3. Blood loss occurs whenever fleas bite your dog, as they drink a little bit of blood each time. Usually, the amount is negligible, but a flea infestation can cause anemia, as your pet starts losing blood faster than he or she can produce it. This condition is potentially fatal if not treated as soon as possible, especially in puppies and smaller dogs with a lower amount of total blood in their body.
4. Tapeworms can also become an issue. Fleas carry tapeworms. When pets groom, they tend to eat the fleas on their body and thus consume the tapeworms as well. They can live in your pet's intestines and cause nutrient absorption issues. (This dewormer by Bayer is an excellent solution if your dog has tapeworms.)
Luckily, flea collars are not very expensive. But it is still recommended that you go for higher-end ones rather than the cheapos you see in convenience stores. They will last longer, be much more effective, and aren't very expensive for how long they work.
When choosing a flea collar, it's important to pay attention to two main aspects: Size and how long it lasts.
First off, you need the right size to fit around your dog's neck. Typically, they come in collars for large or small dogs. 'Large' are usually dogs over 18 pounds, and 'small' are usually dogs 18 pounds or lighter.
The collar is usually adjustable to fit your dog's specific neck size.
Next, you want to pay attention to how long it lasts. Some collars last six months but come in packs of two for year-round protection. Others last for eight months, but are typically stronger and more effective on a per-collar basis.
You should also go for collars that treat both fleas and ticks (many do). This helps kill two birds with one stone.
When You Should NOT Buy a Flea Collar
While flea collars can be effective treatments and very convenient, there are certain situations when it is not the right option.
The insecticide in flea collars can be harmful if ingested by humans. Adults and older children should not have to worry about this, but young children are prone to putting their fingers in their mouth. If they touch the collar and get insecticide on their hands, this could be a hazard.
Also, if your dog hates wearing collars, you might have a tough time getting him or her to keep it on for an extended period of time.

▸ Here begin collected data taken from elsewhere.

Lemma plain_file_args from0 kind paths rules includes excludes filters :
  kind = Include ∨ kind = Exclude → file_rules from0 kind paths = Some rules →
  Forall (plain kind) rules →
  foldl (add_remote_filter_file_args from0 kind) (includes, excludes, filters) paths =
  if bool_decide (kind = Include) then (includes ++ (pattern_raw <$> rules), excludes, filters)
  else (includes, excludes ++ (pattern_raw <$> rules), filters).
Proof.
  intros Hk. revert rules includes excludes.
  assert (Hrules : ∀ rules includes excludes, Forall (plain kind) rules →
    foldl add_remote_filter_rule_arg (includes, excludes, filters) rules =
    if bool_decide (kind = Include) then (includes ++ (pattern_raw <$> rules), excludes, filters)
    else (includes, excludes ++ (pattern_raw <$> rules), filters)).
  { induction rules as [|rule rules IH]; intros includes excludes Hp.
    { cbn. rewrite !app_nil_r. by case_bool_decide. }
    apply Forall_cons in Hp as [[Ha Hs] Hp]. cbn [foldl fmap list_fmap].
    unfold add_remote_filter_rule_arg at 2. rewrite Ha, Hs.
    destruct Hk as [-> | ->]; decide_features; cbn [andb]; rewrite IH by done; decide_features;
      by rewrite <-app_assoc. }
  induction paths as [|path paths IH]; intros rules includes excludes; cbn [file_rules foldl].
  { intros [= <-] _. cbn. rewrite !app_nil_r. by case_bool_decide. }
  unfold add_remote_filter_file_args at 2.
  destruct (read_file path) as [bytes|]; [|done]. cbn [mbind option_bind].
  destruct (parse_filter_file bytes from0 kind) as [here|]; [|done]. cbn [mbind option_bind].
  destruct (file_rules from0 kind paths) as [later|]; [|done]. intros [= <-] Hp.
  apply Forall_app in Hp as [Hp1 Hp2]. rewrite Hrules by done. rewrite fmap_app.
  case_bool_decide; rewrite (IH later) by done;
    rewrite ?(bool_decide_true (kind = Include)), ?(bool_decide_false (kind = Include)) by done;
    by rewrite app_assoc.
Qed.

Lemma file_rules_added from0 kind paths rules set report :
  file_rules from0 kind paths = Some rules →
  foldl (add_filter_file_rules from0 kind) (set, report) paths = (foldl push_rule set rules, report).
Proof.
  revert rules set. induction paths as [|path paths IH]; intros rules set; cbn [file_rules foldl].
  { by intros [= <-]. }
  unfold add_filter_file_rules at 2. destruct (read_file path) as [bytes|]; [|done].
  cbn [mbind option_bind]. destruct (parse_filter_file bytes from0 kind) as [here|]; [|done].
  cbn [mbind option_bind]. destruct (file_rules from0 kind paths) as [later|]; [|done].
  intros [= <-]. by rewrite (IH later), foldl_app.
Qed.

Lemma planned_filter_args cli included excluded :
  cvs_exclude cli = false →
  file_rules (from0 cli) Include (include_from cli) = Some included →
  file_rules (from0 cli) Exclude (exclude_from cli) = Some excluded →
  Forall (plain Include) included → Forall (plain Exclude) excluded →
  remote_receiver_filter_args_from_cli cli =
    (includes cli ++ (pattern_raw <$> included), excludes cli ++ (pattern_raw <$> excluded),
     filters cli).
Proof.
  intros Hcvs Hi He Hpi Hpe. unfold remote_receiver_filter_args_from_cli. rewrite Hcvs, app_nil_r.
  rewrite (plain_file_args _ _ _ included) by auto. decide_features. cbn iota.
  by rewrite (plain_file_args _ _ _ excluded) by auto.
Qed.

(** The filter arguments of the options are read as the rules the client has built. *)
Lemma planned_rules_understood cli direction recursive preserve_times symlink_mode
    included excluded rules :
  let options :=
    remote_shell_options_from_cli cli direction recursive preserve_times symlink_mode in
  cvs_exclude cli = false →
  file_rules (from0 cli) Include (include_from cli) = Some included →
  file_rules (from0 cli) Exclude (exclude_from cli) = Some excluded →
  Forall (plain Include) included → Forall (plain Exclude) excluded →
  unprefixed "--include=" (RemoteArgs.includes options) →
  unprefixed "--exclude=" (RemoteArgs.excludes options) →
  unprefixed "--filter=" (RemoteArgs.filters options) →
  build_filter_rules cli = (rules, []) →
  understood_rules options = Ok rules.
Proof.
  intros options Hcvs Hi He Hpi Hpe.
  pose proof (planned_filter_args cli included excluded Hcvs Hi He Hpi Hpe) as Hargs.
  subst options. unfold remote_shell_options_from_cli. rewrite Hargs. cbn zeta. cbn [RemoteArgs.includes RemoteArgs.excludes RemoteArgs.filters].
  intros Hui Hue Huf Hb. unfold build_filter_rules in Hb. rewrite Hcvs in Hb.
  destruct (add_filter_rules _ include _ _) as [r1 report1] eqn:H1.
  rewrite (file_rules_added _ _ _ included) in Hb by done.
  destruct (add_filter_rules _ exclude _ _) as [r2 report2] eqn:H2.
  rewrite (file_rules_added _ _ _ excluded) in Hb by done.
  apply add_filter_rules_spec in Hb as [-> (rf & Hf & ->)].
  apply add_filter_rules_spec in H2 as [-> (re & Hre & ->)].
  apply add_filter_rules_spec in H1 as [_ (ri & Hri & ->)].
  assert (Hwi : reads include (pattern_raw <$> included) included)
    by (apply plain_rules_read; [by left|done|by apply (file_rules_well_formed _ _ _ _) in Hi]).
  assert (Hwe : reads exclude (pattern_raw <$> excluded) excluded)
    by (apply plain_rules_read; [by right|done|by apply (file_rules_well_formed _ _ _ _) in He]).
  unfold understood_rules. cbn [RemoteArgs.includes RemoteArgs.excludes RemoteArgs.filters].
  rewrite (add_rules_reads _ _ _ _ _ (ri ++ included)) by (done || by apply Forall2_app).
  cbn [and_then]. rewrite (add_rules_reads _ _ _ _ _ (re ++ excluded)) by (done || by apply Forall2_app).
  cbn [and_then]. rewrite (add_rules_reads _ _ _ _ _ rf) by done. by rewrite !foldl_app.
Qed.
End server_filters.

(** ** The fields of a plan *)

Section plans.
Context `{Files} `{Platform}.

(** The parts of a plan that later lemmas speak of. *)
Record plan_of (cli : Cli) (plan : TransferPlan) : Prop := {
  pf_recursive : p_recursive plan = (recursive cli || archive cli) && negb (no_recursive cli);
  pf_times : p_preserve_times plan = (preserve_times cli || archive cli) && negb (no_times cli);
  pf_delete : p_delete plan = delete cli || bool_decide (delete_mode cli ≠ NoDelete);
  pf_delete_mode : p_delete_mode plan = plan_delete_mode cli;
  pf_dry_run : p_dry_run plan = dry_run cli;
  pf_whole_file : p_whole_file plan = whole_file cli;
  pf_update : p_update_mode plan = update_mode_from_cli cli;
  pf_write : p_file_write_mode plan = if inplace cli then InPlace else Atomic;
  pf_append : p_append_verify plan = append_verify cli;
  pf_symlinks : p_symlink_mode plan = symlink_mode_from_cli cli;
  pf_owner : p_preserve_owner plan = cli_preserve_owner cli;
  pf_group : p_preserve_group plan = cli_preserve_group cli;
  pf_numeric : p_numeric_ids plan = numeric_ids cli;
  pf_chmod : p_chmod_rules plan = (parse_chmod_rules cli).1;
  pf_filters : p_filter_rules plan = (build_filter_rules cli).1;
  pf_rsync_path : p_rsync_path plan = rsync_path cli;
  pf_secluded_args : p_secluded_args plan = secluded_args cli;
  pf_verbosity : p_verbosity plan = verbosity cli;
  pf_checksum_choice : p_checksum_choice plan = checksum_choice cli;
  pf_checksum_seed : p_checksum_seed plan = checksum_seed cli;
  pf_partial_dir : p_partial_dir plan = partial_dir cli;
  pf_user_maps : p_user_maps plan = user_maps cli;
  pf_group_maps : p_group_maps plan = group_maps cli;
  pf_chown : p_chown plan = chown cli;
  pf_chmod_text : p_chmod plan = chmod cli;
  pf_policy : p_metadata_policy plan = policy_of (Cli.metadata_policy cli);
  pf_fake_super : p_fake_super plan = fake_super cli;
  pf_atimes : p_atimes plan = atimes cli;
  pf_crtimes : p_crtimes plan = crtimes cli;
  pf_omit_dir_times : p_omit_dir_times plan = omit_dir_times cli;
  pf_omit_link_times : p_omit_link_times plan = omit_link_times cli;
  pf_keep_dirlinks : p_keep_dirlinks plan = keep_dirlinks cli;
  pf_hard_links : p_hard_links plan = hard_links cli;
  pf_block_size : p_block_size plan = block_size cli;
  pf_compress : p_compress plan = compress cli;
  pf_compress_choice : p_compress_choice plan = compress_choice cli;
  pf_compress_level : p_compress_level plan = compress_level cli;
  pf_compress_threads : p_compress_threads plan = compress_threads cli;
  pf_skip_compress : p_skip_compress plan = skip_compress cli;
  pf_outbuf : p_outbuf plan = outbuf cli;
  pf_remote_options : p_remote_options plan = remote_options cli;
  pf_keep_partial : p_keep_partial plan = partial cli;
  pf_preserve_executability : p_preserve_executability plan = executability cli;
  pf_preserve_acls : p_preserve_acls plan = acls cli;
  pf_preserve_xattrs : p_preserve_xattrs plan = xattrs cli;
  pf_preserve_permissions : p_preserve_permissions plan = cli_preserve_permissions cli;
  pf_preserve_devices : p_preserve_devices plan = cli_preserve_devices cli;
  pf_preserve_specials : p_preserve_specials plan = cli_preserve_specials cli;
}.
(** [sidecar_root.join(format!("{relative}.posix.meta"))] *)
Definition posix_manifest_path (root : PathBuf) (sources : list PathBuf) (path : PathBuf) : PathBuf :=
  path_join root (parse_path (ntfs_sidecar_relative_name sources path ++ lit ".posix.meta")).
Definition ntfs_manifest_path (root : PathBuf) (sources : list PathBuf) (path : PathBuf) : PathBuf :=
  path_join root (parse_path (ntfs_sidecar_relative_name sources path ++ lit ".ntfs.meta")).
End local.
Definition from_entry (entry : RemoteSourceEntry) (eight_bit_output : bool) : OutputRecord :=
  let path := wire_path (wire entry) in
  let name := output_name path eight_bit_output in
  {| operation := lit "send"; name := name;
     record_full_path := escape_output_name (relative_text path) eight_bit_output;
     record_len := Flist.len (wire entry); record_mtime := Flist.mtime_unix (wire entry);
     record_itemized := lit ">f+++++++++"; record_symlink_target := None;
     record_message := lit "send " ++ name |}.

Definition out_format_args (record : OutputRecord) : OutFormatArgs :=
  {| filename := name record; full_path := record_full_path record;
     length_arg := record_len record; perms := []; owner_arg := []; group_arg := [];
     mtime_arg := record_mtime record; itemized := record_itemized record;
     symlink_target := record_symlink_target record; checksum_arg := None |}.

Definition client_log_record (record : OutputRecord) : TransferLogRecord :=
  {| log_operation := Some (operation record); log_path := Some (name record);
     log_bytes := Some (record_len record); log_itemized := Some (record_itemized record);
     log_symlink_target := record_symlink_target record; log_message := record_message record |}.

(** The body of both loops: what is appended to the output, and the log. *)
Definition report_record (at_ : LogTime) (cli : Cli) (record : OutputRecord)
    (state : list Z * TransferLog) : list Z * TransferLog :=
  let '(output, client_log) := state in
  (output ++ match out_format cli with
             | Some format => render_out_format format (out_format_args record) ++ [10]
             | None => []
             end,
   if is_some (client_log_file cli)
   then log_transfer_with_format at_ (Some (default (lit "%i %n%L") (client_log_file_format cli)))
          (client_log_record record) client_log
   else client_log).

Definition append_out_format_and_client_log (at_ : LogTime) (output : list Z) (cli : Cli)
    (actions : list SyncAction) (client_log : TransferLog) : list Z * TransferLog :=
  foldl (λ state action,
    report_record at_ cli (from_action action (eight_bit_output cli)) state)
    (output, client_log) actions.

Definition append_remote_source_out_format_and_client_log (at_ : LogTime) (output : list Z)
    (cli : Cli) (entries : list RemoteSourceEntry) (transferred_entry_indexes : list nat)
    (client_log : TransferLog) : list Z * TransferLog :=
  foldl (λ state entry_index,
    match entries !! entry_index with
    | None => state
    | Some entry =>
        if bool_decide (Flist.file_type (wire entry) ≠ Flist.File) then state
        else report_record at_ cli (from_entry entry (eight_bit_output cli)) state
    end) (output, client_log) transferred_entry_indexes.

(** ** Summaries *)

Record ActionStats := {
  file_writes : Z;
  file_write_bytes : Z;
  appended_files : Z;
  created_dirs : Z;
  preserved_mtimes : Z;
  deleted_files : Z;
  deleted_dirs : Z;
  protected_deletes : Z;
  warnings : Z;
}.

#[export] Instance ActionStats_fields : Fields ActionStats := λ s,
  {| file_writes := file_writes s; file_write_bytes := file_write_bytes s;
     appended_files := appended_files s; created_dirs := created_dirs s;
     preserved_mtimes := preserved_mtimes s; deleted_files := deleted_files s;
     deleted_dirs := deleted_dirs s; protected_deletes := protected_deletes s;
     warnings := warnings s |}.

Definition ActionStats_default : ActionStats :=
  {| file_writes := 0; file_write_bytes := 0; appended_files := 0; created_dirs := 0;
     preserved_mtimes := 0; deleted_files := 0; deleted_dirs := 0; protected_deletes := 0;
     warnings := 0 |}.

Definition record_action (self : ActionStats) (action : SyncAction) : ActionStats :=
  match action with
  | CreateDir _ => self <| created_dirs ::= Z.succ |>
  | WriteFile _ len | WriteFileInPlace _ len =>
      self <| file_writes ::= Z.succ |> <| file_write_bytes ::= Z.add len |>
  | AppendFile _ len =>
      self <| appended_files ::= Z.succ |> <| file_write_bytes ::= Z.add len |>
  | BackupFile _ _ => self
  | PreserveMtime _ => self <| preserved_mtimes ::= Z.succ |>
  | DeleteFile _ => self <| deleted_files ::= Z.succ |>
  | DeleteDir _ => self <| deleted_dirs ::= Z.succ |>
  | ProtectDelete _ => self <| protected_deletes ::= Z.succ |>
  | CreateSymlink _ _ | CreateHardLink _ _ => self
  | Warn _ _ => self <| warnings ::= Z.succ |>
  end.

Definition from_actions (actions : list SyncAction) : ActionStats :=
  foldl record_action ActionStats_default actions.

Definition count_of (actions : list SyncAction) : Z := Z.of_nat (length actions).

(** [format!("{n} {what}")], where there are any. *)
Definition part_if (n : Z) (text : list Z) (what : string) : list (list Z) :=
  if 0 <? n then [text ++ lit what] else [].

Definition append_compact_action_summary (output : list Z) (actions : list SyncAction) : list Z :=
  match actions with
  | [] => output ++ lit "changes: none" ++ [10]
  | _ =>
      let s := from_actions actions in
      let deletes := deleted_files s + deleted_dirs s in
      let parts :=
        [decimal (count_of actions) ++ lit " actions"] ++
        part_if (file_writes s) (decimal (file_writes s)) " file writes" ++
        part_if (appended_files s) (decimal (appended_files s)) " appends" ++
        part_if (file_write_bytes s) (format_bytes_human (file_write_bytes s)) " data" ++
        part_if (created_dirs s) (decimal (created_dirs s)) " dirs" ++
        part_if deletes (decimal deletes) " deletes" ++
        part_if (protected_deletes s) (decimal (protected_deletes s)) " protected" ++
        part_if (preserved_mtimes s) (decimal (preserved_mtimes s)) " mtimes" ++
        part_if (warnings s) (decimal (warnings s)) " warnings" in
      output ++ lit "changes: " ++ join (lit ", ") parts ++ [10]
  end.

Definition append_structured_stats (output : list Z) (enabled : bool) (actions : list SyncAction) :
    list Z :=
  if negb enabled then output
  else
    let s := from_actions actions in
    let line (what : string) n := lit what ++ decimal n ++ [10] in
    output ++ lit "structured stats:" ++ [10] ++
    line "- actions: " (count_of actions) ++
    lit "- file writes: " ++ decimal (file_writes s) ++ lit " (" ++
      decimal (file_write_bytes s) ++ lit " bytes)" ++ [10] ++
    line "- appended files: " (appended_files s) ++
    line "- directories created: " (created_dirs s) ++
    line "- mtimes preserved: " (preserved_mtimes s) ++
    line "- deleted files: " (deleted_files s) ++
    line "- deleted directories: " (deleted_dirs s) ++
    line "- protected deletes: " (protected_deletes s) ++
    line "- warnings: " (warnings s).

In these cases, a topical treatment like K9 Advantix II or an oral treatment like Capstar might be better options for you.
The Best Flea Collars for Dogs in 2018
Let's break down our favorite collars to prevent or kill fleas:
1. Seresto Flea and Tick Collar - Best Overall
Seresto is the best flea collar on the market. Made by the trusted Bayer brand, this collar consistently rates near the top in effectiveness and ease-of-use.
The strap is adjustable and easy to put on, it's odorless and non-greasy, and it comes with three visibility reflectors for safety on nighttime walks.
The collar works on fleas, ticks, and lice for 8 months of prevention and treatment (killing) of pests. And it comes in options for large dogs, small dogs, and cats.
If you're looking for a well-rounded collar that's proven to be effective, you can't go wrong with Seresto.
2. Salvo Flea and Tick Collar - Best Year-Round Protection
Salvo is an odorless collar that emits insecticide that works with your dog's natural oils to distribute it across their body. This kills fleas on contact.
The collar is also highly effective against ticks, including the Brown dog tick, American dog tick, and deer ticks (which may carry lyme disease).
This package comes with two collars that each last six months, providing year-round protection against fleas and ticks. The collar is also water resistant, allowing for bathing and swimming with no loss of protection.
Here is an interesting flea solution, the Flea and Tick Medallion by Spectra Shield.
Unlike topical treatments and shampoos, the medallion is easy to use and leaves no residue or mess. Once attached to your dog's collar, the medallion provides up to four months of protection from adult fleas and every blood-feeding stage of tick.
It's a cheaper option and a nice starter if you don't have experience using flea collars.